@DANDAN_THE_DANDAN:
The short of it is that it's too early to say; I said "may" be good writing and in this case meant only that (my enthusiasm for getting even
possibly-good-writing in this genre may have been leaking a bit, sorry).
To wit, I had been semi-impressed by the atmosphere building and there seemed possibly to be some subtlety to the protagonist's character (Such as, he's acting mostly fine on the outside, but he appears to actually be quite disturbed at being ripped from his home
country world, and is possibly stuck between fishing for acceptance from the locals, clinging to his own culture, and his own desire to crawl into a corner and hide—all as the backdrop to some calm and peaceful interactions in running a coffee shop.) Or at least, that was my impression after the first two chapters, but it wasn't clear where it was going to go from there.
The third chapter seems to continue a bit along these theme, but it also seems possible that this is just part of the opening gambit still.
The obvious black mark against it so far is that all of his customers (that the story focuses on, anyway) seem to be pretty girls with kind of flirty dialogue.
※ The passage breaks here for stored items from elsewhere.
(* ===== verification/Ipv4.v ===== *)
(** * Ipv4: addresses and CIDR prefixes

    [std::net::Ipv4Addr] (a 32-bit number with a dotted-quad text form) and
    [Ipv4Prefix] of [crates/config/src/lib.rs], the one CIDR parser of the
    workspace. *)

From Stdlib Require Import ZArith Lia Ascii.
From S2P Require Import Prelude Text.
Open Scope Z_scope.

(** ** Addresses

    An address is the [u32] that [u32::from] gives, so [u32::from] and
    [Ipv4Addr::from] are the identity. *)

Definition octet (n : Z) (a : Z) : Z := Z.land (Z.shiftr a (8 * n)) 255.

(** [Display] of [Ipv4Addr]. *)
Definition addr_to_string (a : Z) : string :=
  dec (octet 3 a) +:+ String "." (dec (octet 2 a) +:+ String "."
    (dec (octet 1 a) +:+ String "." (dec (octet 0 a)))).

(** One octet of the strict parser of [Ipv4Addr]: one to three digits, no
    leading zero, at most 255. *)
Definition parse_octet (s : string) : option Z :=
  if (3 <? str_len s) then None
  else if str_all is_ascii_digit s then
    match s with
    | String "0" (String _ _) => None
    | _ => match parse_digits s with
           | Some z => if z <=? 255 then Some z else None
           | None => None
           end
    end
  else None.

Definition addr_of_octets (a b c d : Z) : Z :=
  Z.lor (Z.shiftl a 24) (Z.lor (Z.shiftl b 16) (Z.lor (Z.shiftl c 8) d)).

(** [Ipv4Addr::from_str]. *)
Definition parse_addr (s : string) : option Z :=
  match split_on "." s with
  | [p3; p2; p1; p0] =>
      a ← parse_octet p3; b ← parse_octet p2; c ← parse_octet p1; d ← parse_octet p0;
      Some (addr_of_octets a b c d)
  | _ => None
  end.

(** ** Prefixes *)

Record Ipv4Prefix : Type := mkPrefix { addr : Z; bits : Z }.
#[global] Instance Ipv4Prefix_eq_dec : EqDecision Ipv4Prefix.
Proof. solve_decision. Defined.

Definition wf_prefix (p : Ipv4Prefix) : Prop := is_u32 (addr p) /\ 0 <= bits p <= 32.

(** The mask both [Ipv4Prefix::contains] and [subnet::prefix_mask] compute
    for a length of at most 32. *)
Definition mask_of (b : Z) : Z := if b =? 0 then 0 else u32_shl u32_max (32 - b).

(** [Ipv4Prefix::contains]. *)
Definition contains (p : Ipv4Prefix) (address : Z) : bool :=
  if (0 <=? bits p) && (bits p <=? 32) then
    Z.land address (mask_of (bits p)) =? Z.land (addr p) (mask_of (bits p))
  else false.

(** [Display] of [Ipv4Prefix], which [subnet::format_prefix] repeats. *)
Definition prefix_to_string (p : Ipv4Prefix) : string :=
  addr_to_string (addr p) +:+ String "/" (dec (bits p)).

(** [Ipv4Prefix::from_str]; the error text is dropped. *)
Definition parse_prefix (s : string) : option Ipv4Prefix :=
  match split_once "/" s with
  | None => None
  | Some (addr_part, bits_part) =>
      a ← parse_addr addr_part;
      b ← parse_uint u8_max bits_part;
      if 32 <? b then None else Some (mkPrefix a b)
  end.

(** ** Round trips *)

Lemma octet_bound n a : 0 <= octet n a <= 255.
Proof.
  unfold octet. rewrite land_255.
  pose proof (Z.mod_pos_bound (Z.shiftr a (8 * n)) 256). lia.
Qed.

(** The display of a byte has at most three characters and no leading zero. *)
Lemma dec_byte_shape z : 0 <= z <= 255 ->
  (str_len (dec z) <= 3) /\ forall c s, dec z <> String "0" (String c s).
Proof.
  intros Hz.
  assert (Hall : forallb (fun z => (str_len (dec z) <=? 3) &&
    match dec z with String "0" (String _ _) => false | _ => true end)
    (seqZ 0 256) = true) by (vm_compute; reflexivity).
  rewrite forallb_forall in Hall. specialize (Hall z).
  apply andb_prop in Hall as [Hl Hs]; [|apply list_elem_of_In, elem_of_seqZ; lia].
  split; [lia|]. intros c s Heq. rewrite Heq in Hs. done.
Qed.

Lemma parse_octet_dec z : 0 <= z <= 255 -> parse_octet (dec z) = Some z.
Proof.
  intros Hz. destruct (dec_byte_shape z Hz) as [Hlen Hshape].
  unfold parse_octet. destruct (Z.ltb_spec 3 (str_len (dec z))); [lia|].
  rewrite dec_digits, parse_digits_dec by lia.
  destruct (Z.leb_spec z 255); [|lia].
  destruct (dec z) as [|c [|c' s]] eqn:Hd; try done.
  - by destruct c as [[] [] [] [] [] [] [] []].
  - destruct c as [[] [] [] [] [] [] [] []]; try done.
    by destruct (Hshape c' s).
Qed.

Lemma addr_of_octets_eq a : is_u32 a ->
  addr_of_octets (octet 3 a) (octet 2 a) (octet 1 a) (octet 0 a) = a.
Proof.
  intros Ha. unfold addr_of_octets, octet.
  change 255 with (Z.ones 8). apply Z.bits_inj'. intros n Hn.
  rewrite !Z.lor_spec, !Z.shiftl_spec by lia.
  destruct (Z.ltb_spec n 32).
  - destruct (Z.ltb_spec n 8).
    { rewrite !(Z.testbit_neg_r _ (n - _)) by lia. simpl.
      rewrite Z.land_spec, Z.shiftr_spec, Z.ones_spec_low by lia.
      rewrite andb_true_r. f_equal. lia. }
    destruct (Z.ltb_spec n 16).
    { rewrite !(Z.testbit_neg_r _ (n - 24)), !(Z.testbit_neg_r _ (n - 16)) by lia.
      rewrite !Z.land_spec, !Z.shiftr_spec by lia.
      rewrite (Z.ones_spec_low 8 (n - 8)), (Z.ones_spec_high 8 n) by lia.
      rewrite andb_true_r, andb_false_r, orb_false_r. simpl. f_equal. lia. }
    destruct (Z.ltb_spec n 24).
    { rewrite !(Z.testbit_neg_r _ (n - 24)) by lia.
      rewrite !Z.land_spec, !Z.shiftr_spec by lia.
      rewrite (Z.ones_spec_low 8 (n - 16)), (Z.ones_spec_high 8 (n - 8)),
        (Z.ones_spec_high 8 n) by lia.
      rewrite andb_true_r, !andb_false_r, !orb_false_r. simpl. f_equal. lia. }
    rewrite !Z.land_spec, !Z.shiftr_spec by lia.
    rewrite (Z.ones_spec_low 8 (n - 24)), (Z.ones_spec_high 8 (n - 16)),
      (Z.ones_spec_high 8 (n - 8)), (Z.ones_spec_high 8 n) by lia.
    rewrite andb_true_r, !andb_false_r, !orb_false_r. f_equal. lia.
  - rewrite !Z.land_spec, !Z.ones_spec_high, !andb_false_r by lia. simpl.
    symmetry. destruct (decide (a = 0)) as [->|]; [apply Z.bits_0|].
    apply Z.bits_above_log2; [int_lia|].
    apply Z.log2_lt_pow2; [int_lia|].
    apply Z.lt_le_trans with (2 ^ 32); [int_lia|]. apply Z.pow_le_mono_r; lia.
Qed.

Lemma dec_octet_free z : free "." (dec z).
Proof. apply digits_free; [apply dec_digits|done]. Qed.

Lemma addr_to_string_pieces a :
  split_on "." (addr_to_string a) =
  [dec (octet 3 a); dec (octet 2 a); dec (octet 1 a); dec (octet 0 a)].
Proof.
  unfold addr_to_string.
  rewrite !split_on_app by apply dec_octet_free.
  by rewrite split_on_free by apply dec_octet_free.
Qed.

Lemma parse_addr_to_string a : is_u32 a -> parse_addr (addr_to_string a) = Some a.
Proof.
  intros Ha. unfold parse_addr. rewrite addr_to_string_pieces.
  rewrite !parse_octet_dec by apply octet_bound. simpl.
  by rewrite addr_of_octets_eq.
Qed.

Lemma addr_to_string_free_slash a : free "/" (addr_to_string a).
Proof.
  unfold addr_to_string, free. rewrite !str_all_app.
  assert (Hd : forall z, str_all (fun c => negb (Ascii.eqb c "/")) (dec z) = true).
  { intros z. apply (digits_free "/" (dec z)); [apply dec_digits|done]. }
  cbn [str_all]. rewrite !str_all_app. cbn [str_all]. rewrite !str_all_app.
  cbn [str_all]. by rewrite !Hd.
Qed.

(** ** Masks as arithmetic *)

(** The number of addresses a prefix of length [b] covers. *)
Definition span (b : Z) : Z := 2 ^ (32 - b).

Lemma span_pos b : b <= 32 -> 0 < span b.
Proof. intros. unfold span. apply Z.pow_pos_nonneg; lia. Qed.

Lemma mask_of_eq b : 0 <= b <= 32 -> mask_of b = 2 ^ 32 - span b.
Proof.
  intros Hb. unfold mask_of, span. destruct (Z.eqb_spec b 0) as [->|]; [done|].
  unfold u32_shl, u32_max. rewrite Z.shiftl_mul_pow2 by lia.
  replace ((2 ^ 32 - 1) * 2 ^ (32 - b)) with ((2 ^ 32 - 2 ^ (32 - b)) + (2 ^ (32 - b) - 1) * 2 ^ 32) by ring.
  rewrite Z.mod_add by lia. apply Z.mod_small.
  assert (2 ^ (32 - b) <= 2 ^ 32) by (apply Z.pow_le_mono_r; lia).
  assert (0 < 2 ^ (32 - b)) by (apply Z.pow_pos_nonneg; lia). lia.
Qed.

Lemma mask_of_land b a :
  0 <= b <= 32 -> is_u32 a -> Z.land a (mask_of b) = a / span b * span b.
Proof.
  intros Hb Ha. rewrite mask_of_eq by done. unfold span.
  assert (Hm : 2 ^ 32 - 2 ^ (32 - b) = Z.shiftl (Z.ones b) (32 - b)).
  { rewrite Z.shiftl_mul_pow2, Z.ones_equiv by lia.
    unfold Z.pred. rewrite Z.mul_add_distr_r, <-Z.pow_add_r by lia.
    replace (b + (32 - b)) with 32 by lia. lia. }
  rewrite Hm. rewrite <-Z.shiftr_div_pow2, <-Z.shiftl_mul_pow2 by lia.
  apply Z.bits_inj'. intros n Hn.
  rewrite Z.land_spec, !Z.shiftl_spec by lia.
  destruct (Z.ltb_spec n (32 - b)).
  - rewrite !(Z.testbit_neg_r _ (n - (32 - b))) by lia. apply andb_false_r.
  - rewrite Z.shiftr_spec by lia. replace (n - (32 - b) + (32 - b)) with n by lia.
    destruct (Z.ltb_spec n 32).
    + rewrite Z.ones_spec_low by lia. apply andb_true_r.
    + rewrite Z.ones_spec_high by lia. rewrite andb_false_r. symmetry.
      destruct (decide (a = 0)) as [->|]; [apply Z.bits_0|].
      apply Z.bits_above_log2; [int_lia|]. apply Z.log2_lt_pow2; [int_lia|].
      apply Z.lt_le_trans with (2 ^ 32); [int_lia|]. apply Z.pow_le_mono_r; lia.
Qed.

(** A prefix covers exactly the [span] addresses that share its network. *)
Lemma contains_spec p a :
  wf_prefix p -> is_u32 a ->
  contains p a = true <-> a / span (bits p) = addr p / span (bits p).
Proof.
  intros [Hp Hb] Ha. unfold contains.
  destruct (Z.leb_spec 0 (bits p)), (Z.leb_spec (bits p) 32); try lia. simpl.
  rewrite !mask_of_land by done. rewrite Z.eqb_eq.
  pose proof (span_pos (bits p)). nia.
Qed.

Lemma parse_prefix_to_string p :
  wf_prefix p -> parse_prefix (prefix_to_string p) = Some p.
Proof.
  intros [Hp Hb]. unfold parse_prefix, prefix_to_string.
  rewrite split_once_app by apply addr_to_string_free_slash.
  rewrite parse_addr_to_string by done. simpl.
  rewrite parse_uint_dec by int_lia. simpl.
  destruct (Z.ltb_spec 32 (bits p)); [lia|]. by destruct p.
Qed.

Lemma parse_octet_bound s z : parse_octet s = Some z -> 0 <= z <= 255.
Proof.
  unfold parse_octet. repeat case_match; try done; intros [= <-];
    match goal with H : parse_digits _ = Some _ |- _ => apply parse_digits_nonneg in H end; lia.
Qed.

Lemma addr_of_octets_arith a b c d :
  0 <= a <= 255 -> 0 <= b <= 255 -> 0 <= c <= 255 -> 0 <= d <= 255 ->
  addr_of_octets a b c d = a * 2 ^ 24 + b * 2 ^ 16 + c * 2 ^ 8 + d.
Proof.
  intros. unfold addr_of_octets.
  assert (Hlor : forall n x y, 0 <= n -> 0 <= y < 2 ^ n -> Z.lor (Z.shiftl x n) y = x * 2 ^ n + y).
  { intros n x y Hn Hy. rewrite <-Z.shiftl_mul_pow2 by lia.
    rewrite <-Z.lxor_lor, Z.add_nocarry_lxor; [done|..];
      apply Z.bits_inj'; intros k Hk; rewrite Z.land_spec, Z.bits_0, Z.shiftl_spec by lia;
      (destruct (Z.ltb_spec k n); [by rewrite Z.testbit_neg_r by lia|]);
      (destruct (decide (y = 0)) as [->|]; [by rewrite Z.bits_0, andb_false_r|]);
      rewrite (Z.bits_above_log2 y), andb_false_r; try done; try lia;
      (apply Z.lt_le_trans with n; [apply Z.log2_lt_pow2; lia|lia]). }
  rewrite (Hlor 8 c d), (Hlor 16 b), (Hlor 24 a) by lia. lia.
Qed.

Lemma parse_addr_u32 s a : parse_addr s = Some a -> is_u32 a.
Proof.
  unfold parse_addr. destruct (split_on "." s) as [|? [|? [|? [|? [|? ?]]]]]; try done.
  intros H. simplify_option_eq.
  repeat match goal with H : parse_octet _ = Some _ |- _ => apply parse_octet_bound in H end.
  rewrite addr_of_octets_arith by done. int_lia.
Qed.

Lemma parse_prefix_wf s p : parse_prefix s = Some p -> wf_prefix p.
Proof.
  unfold parse_prefix. destruct (split_once _ _) as [[l r]|]; [|done].
  destruct (parse_addr l) as [a|] eqn:Ha; [|done]. simpl.
  destruct (parse_uint u8_max r) as [b|] eqn:Hb; [|done]. simpl.
  destruct (Z.ltb_spec 32 b); [done|]. intros [= <-].
  apply parse_addr_u32 in Ha. apply parse_uint_bound in Hb. split; simpl; [done|lia].
Qed.

(** The one CIDR parser and its printer agree: a prefix printed and
    parsed again is the same prefix, and whatever text parses gives a
    well-formed prefix whose printed form parses to it. *)
Theorem prefix_round_trip (p : Ipv4Prefix) (s : string) :
  (wf_prefix p -> parse_prefix (prefix_to_string p) = Some p) /\
  (parse_prefix s = Some p -> wf_prefix p /\ parse_prefix (prefix_to_string p) = Some p).
Proof.
  split; [apply parse_prefix_to_string|].
  intros H%parse_prefix_wf. auto using parse_prefix_to_string.
Qed.

Lemma prefix_round_trip_witness :
  let p := mkPrefix 174325760 16 in
  wf_prefix p /\ parse_prefix "10.100.0.0/16" = Some p /\
  parse_prefix (prefix_to_string p) = Some p.
Proof.
  assert (H : wf_prefix (mkPrefix 174325760 16)) by (split; simpl; int_lia).
  split; [exact H|]. split; [reflexivity|].
  exact (proj1 (prefix_round_trip (mkPrefix 174325760 16) "10.100.0.0/16") H).
Defined.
If everything is in service of that—if the protagonist just feels lonely in the beginning so as to better integrate into some sort of romance plot or some such and then it'll just be harem antics or something—then this could quickly go to pot.
Time will tell. Either way, so far it comes off as roughly standard-quality quintessential "seinen" social-interaction writing of some sort or another, which is for the time being a pretty stark rise in quality-of-writing over standard-quality isekai. Like, y'know, the author may even have heard somewhere of basic writing principles like, "show it don't say it," that sort of thing.